Opinião
Uma pequena luz no meio da grande escuridão
Dentro dos médicos moram pessoas e são essas, as que podem fazer a diferença quando tudo o resto já se despediu
As grandes organizações são entes desfigurados. Sem rosto, ou alma.O Serviço Nacional de Saúde é uma dessas organizações – enorme, monstruosamente complexa, insensível, povoada por milhares de profissionais, gastadora de recursos inimagináveis e com toda a história da Humanidade dentro de um único hospital.
Endurecidos por muita dor alheia, por necessidade de distanciamento para manter o discernimento, muitos profissionais de saúde tornam-se duros e secos. Pouco humanos. Ou talvez já fossem pessoas pouco dadas a generosidades emotivas, mesmo antes de estarem na profissão…
A verdade é que, se o diabo está nos detalhes, a salvação também é aí que se encontra.
Dentro dos dias, dentro da azáfama do rotina, dentro da dor, dentro da impossibilidade, dentro do cansaço, há sempre os uns e os outros.
E na doença que levou de vez o meu Pai em Fevereiro, há um nome que fica a cintilar, pela resposta atenta, disponível e humana, o nome da médica que o acompanhou no Hospital de Stº André. Rita Grácio, a internista que o acompanhou, foi a luz no meio da escuridão que marcou a incerteza dos últimos dias: tudo o que não sabíamos, todo o sofrimento que podia estar guardado para nos apanhar à esquina do tempo.
São detalhes aquilo que lembramos, pois o que importa é a capacidade profissional de usar a Medicina em prol de um corpo que se despede do mundo, exausto. Mas dentro dos médicos moram pessoas e são essas, as que podem fazer a diferença quando tudo o resto já se despediu, embora não o saibamos.
Na tarde em que o meu Pai morreu, esta médica colocava a parafernália de recursos de que a medicina dispõe, ao serviço da réstia de esperança que manteve o meu Pai de olhos postos no próximo almoço – o de leitão que iria juntar todos à mesa – e que afinal não chegou a acontecer.
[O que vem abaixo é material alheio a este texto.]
(** * ActSNClass: light-curve feature extraction and query strategies

    A shallow embedding of [actsnclass/fit_lightcurves.py] and
    [actsnclass/query_strategies.py], with the properties their
    specification states about them.

    Conventions of the embedding.
    - A Python float is a [pyfloat]: an exact rational or one of the three
      IEEE special values, which the code tests for
      ([str(item) == 'nan']).  Every 64-bit float is such a value.  The
      subtraction [fsub] is exact; where the order of computed distances
      matters, the subtraction is a parameter ([float_sub]) and the
      statements hold however it rounds.
    - Code that can raise returns a [result]; the exception is a value.
    - numpy and pandas operations are written out as list functions, with
      what they do out of range.  [ndarray.argsort], [numpy.random.randint],
      the template fitter [bazin.fit_scipy] and the builtins [int] and
      [float] are parameters of the sections that use them.
    - [print] calls produce no value and are left out; the expressions they
      evaluate are kept, since evaluating them can raise. *)

From Stdlib Require Import Ascii String.
From Stdlib Require Import List ZArith QArith Qabs Bool Lia Arith.
From Stdlib Require Import Permutation Sorted.
Import ListNotations.

Local Open Scope string_scope.
Local Open Scope list_scope.
Local Open Scope nat_scope.

(** ** Python values *)

Inductive pyfloat : Type :=
| Finite (q : Q)
| PosInf
| NegInf
| NaN.

(** Subtraction of floats, IEEE special cases written out. *)
Definition fsub (x y : pyfloat) : pyfloat :=
  match x, y with
  | NaN, _ | _, NaN => NaN
  | Finite a, Finite b => Finite (Qred (a - b))
  | PosInf, PosInf | NegInf, NegInf => NaN
  | PosInf, _ => PosInf
  | NegInf, _ => NegInf
  | Finite _, PosInf => NegInf
  | Finite _, NegInf => PosInf
  end.

(** [abs(x)] *)
Definition fabs (x : pyfloat) : pyfloat :=
  match x with
  | Finite a => Finite (Qabs a)
  | PosInf | NegInf => PosInf
  | NaN => NaN
  end.

(** [x < y]; false as soon as one side is NaN. *)
Definition fltb (x y : pyfloat) : bool :=
  match x, y with
  | NaN, _ | _, NaN => false
  | Finite a, Finite b => negb (Qle_bool b a)
  | NegInf, NegInf | PosInf, _ => false
  | NegInf, _ => true
  | Finite _, PosInf => true
  | Finite _, NegInf => false
  end.

Definition is_nan (x : pyfloat) : bool :=
  match x with NaN => true | _ => false end.

(** [str(item) == 'nan']: the text of a float is ['nan'] for NaN only
    (['inf'] and ['-inf'] for the infinities, digits otherwise). *)
Definition str_is_nan (item : pyfloat) : bool := is_nan item.

Definition is_finite (x : pyfloat) : bool :=
  match x with Finite _ => true | _ => false end.

(** The order numpy sorts floats by: [<], with NaN after everything else. *)
Definition sort_ltb (x y : pyfloat) : bool :=
  fltb x y || (is_nan y && negb (is_nan x)).

Definition sort_leb (x y : pyfloat) : bool := negb (sort_ltb y x).

(** ** Exceptions *)

Inductive exn : Type :=
| IndexError
| NameError (name : string)
| ValueError (msg : string)
| AttributeError (name : string).

Inductive result (A : Type) : Type :=
| Ok (a : A)
| Raise (e : exn).

Arguments Ok {A} a.
Arguments Raise {A} e.

Definition bind {A B : Type} (c : result A) (k : A -> result B) : result B :=
  match c with
  | Ok a => k a
  | Raise e => Raise e
  end.

Notation "x <- c ;; k" := (bind c (fun x => k))
  (at level 61, c at next level, right associativity).

Fixpoint mapM {A B : Type} (f : A -> result B) (l : list A) : result (list B) :=
  match l with
  | [] => Ok []
  | a :: l' => b <- f a ;; bs <- mapM f l' ;; Ok (b :: bs)
  end.

(** ** List and array primitives *)

(** [l[i]] for a non-negative [i]. *)
Definition getitem {A : Type} (l : list A) (i : nat) : result A :=
  match nth_error l i with
  | Some a => Ok a
  | None => Raise IndexError
  end.

(** [a[idx]] for an integer index array [idx]. *)
Definition take {A : Type} (a : list A) (idx : list nat) : result (list A) :=
  mapM (getitem a) idx.

Fixpoint compress {A : Type} (a : list A) (flag : list bool) : list A :=
  match a, flag with
  | x :: a', b :: flag' => if b then x :: compress a' flag' else compress a' flag'
  | _, _ => []
  end.

(** [a[flag]] after [flag = np.array(flag)].  A list of booleans makes a
    boolean array, whose length must be that of [a]; the empty list makes
    an array of floats, which is not an index. *)
Definition mask {A : Type} (a : list A) (flag : list bool) : result (list A) :=
  match flag with
  | [] => Raise IndexError
  | _ :: _ =>
      if length a =? length flag then Ok (compress a flag)
      else Raise IndexError
  end.

(** [m[:, j]] on a two-dimensional array given by its rows. *)
Definition column {A : Type} (m : list (list A)) (j : nat) : result (list A) :=
  mapM (fun row => getitem row j) m.

(** [l[:stop]]; a negative [stop] counts from the end. *)
Definition slice_to {A : Type} (l : list A) (stop : Z) : list A :=
  if (0 <=? stop)%Z then firstn (Z.to_nat stop) l
  else firstn (length l - Z.to_nat (- stop)) l.

(** [pd.Series(data).isin(values)], one entry. *)
Definition isin (x : Z) (values : list Z) : bool :=
  existsb (Z.eqb x) values.

(** [list(l).index(x)] *)
Fixpoint list_index (l : list nat) (x : nat) : result nat :=
  match l with
  | [] => Raise (ValueError "is not in list")
  | y :: l' => if y =? x then Ok 0 else i <- list_index l' x ;; Ok (S i)
  end.

(** ** query_strategies.py *)

Definition half : pyfloat := Finite (1 # 2).

Section UncertaintySampling.

(** The subtraction of two floats as the machine does it, with the
    rounding of its result. *)
Variable float_sub : pyfloat -> pyfloat -> pyfloat.

(** [ndarray.argsort()] with numpy's default [kind]. *)
Variable argsort : list pyfloat -> list nat.

Definition uncertainty_sampling_with (class_prob : list (list pyfloat))
    (test_ids queryable_ids : list Z) (batch : Z) (screen : bool)
    : result (list nat) :=
  col <- column class_prob 1 ;;
  let dist := map (fun p => fabs (float_sub p half)) col in
  let order := argsort dist in
  ids <- take test_ids order ;;
  let flag := map (fun i => isin i queryable_ids) ids in
  final_order <- mask order flag ;;
  _ <- (if screen then
          _ <- take test_ids final_order ;;
          first <- getitem final_order 0 ;;
          _ <- list_index order first ;;
          top <- getitem order 0 ;;
          _ <- getitem class_prob top ;;
          _ <- getitem class_prob first ;;
          Ok tt
        else Ok tt) ;;
  Ok (slice_to final_order batch).

End UncertaintySampling.

(** [uncertainty_sampling] on probabilities whose distance from 0.5 is
    computed without rounding. *)
Definition uncertainty_sampling (argsort : list pyfloat -> list nat)
    : list (list pyfloat) -> list Z -> list Z -> Z -> bool
      -> result (list nat) :=
  uncertainty_sampling_with fsub argsort.

(** *** What [argsort] promises

    numpy documents [argsort] as returning the indices that sort the array;
    the default [kind] is ['quicksort'], which numpy documents as not
    stable.  The contract below is that documentation: a permutation of the
    row indices along which the keys never decrease.  Nothing is promised
    about rows with equal keys. *)

Definition key (keys : list pyfloat) (i : nat) : pyfloat := nth i keys NaN.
Mesmo inconsciente, teve o melhor que a medicina portuguesa pôde dar-lhe, e um fim sem sofrimento – que é o bem maior que podemos todos desejar.
À Drª. Rita Grácio quero deixar a certeza de que se pode ser mais médico quando se é mais atento, mais disponível para os detalhes, para os familiares, quando se é sereno, quando se luta pela dignidade humana, por doentes de quem afinal não se conhece a história. E a história desse menino que em 1945, desenhava barcos na Escola João de Deus, terminou. O seu barco colorido ficará nas mãos da médica que o acompanhou, atenta, humana, na sua última viagem. Porque um marinheiro não deve nunca morrer sozinho. Para isso já existe o enorme, infinito mar.